WHAT IS REQUIRED: Please give back, exactly as written, only the line containing "(** ** The server *)" and every line after it until the data below ends.
┄┄┄┄┄┄┄┄┄┄
(** The listener and the backoff policy (github.com/cenkalti/backoff).  [Accept]
    answers [None] as long as there is neither a connection nor an error: it waits. *)
Class Listener (L : Type) := {
  net_listen : string → string → L → option error * L;
  listener_accept : L → option (error + nat) * L;
  listener_close : L → option error * L;
  backoff_next : L → Z * L;
  backoff_reset : L → L;
  time_sleep : Z → L → L;
}.

(** ** Configuration *)

Record Config : Type := MkConfig {
  Host : string;
  Port : Z;
  Network : string;
  EnableLocalMode : bool;
}.

Definition defaultHost : string := "0.0.0.0".
Definition defaultPort : Z := 17001.

(** [DefaultConfig] registers the flags and reads the variables at once:
    registering sets a variable to its default. *)
Definition DefaultConfig : Config := MkConfig defaultHost defaultPort "tcp4" false.

(** [fmt.Sprintf("%d", port)] for an [int]. *)
Definition sprint_int (z : Z) : string :=
  if (z <? 0)%Z then "-" +:+ sprint_d (Z.to_N (- z)) else sprint_d (Z.to_N z).

Definition Address (c : Config) : string :=
  if String.eqb (Network c) "unix" then Host c
  else Host c +:+ ":" +:+ sprint_int (Port c).

(** ** The server *)

(** Its goroutines: the accept loop, between two turns or in its call of [Accept]; the
    handler of a network connection; the consumer goroutines of an event. *)
Inductive goroutine : Type :=
  | AcceptLoop
  | Accepting
  | HandleConn (nc : nat)
  | Consumes (event : string) (chans : list nat).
┄┄┄┄┄┄┄┄┄┄
RESULT OF THE TASK:
(** ** The server *)

(** Its goroutines: the accept loop, between two turns or in its call of [Accept]; the
    handler of a network connection; the consumer goroutines of an event. *)
Inductive goroutine : Type :=
  | AcceptLoop
  | Accepting
  | HandleConn (nc : nat)
  | Consumes (event : string) (chans : list nat).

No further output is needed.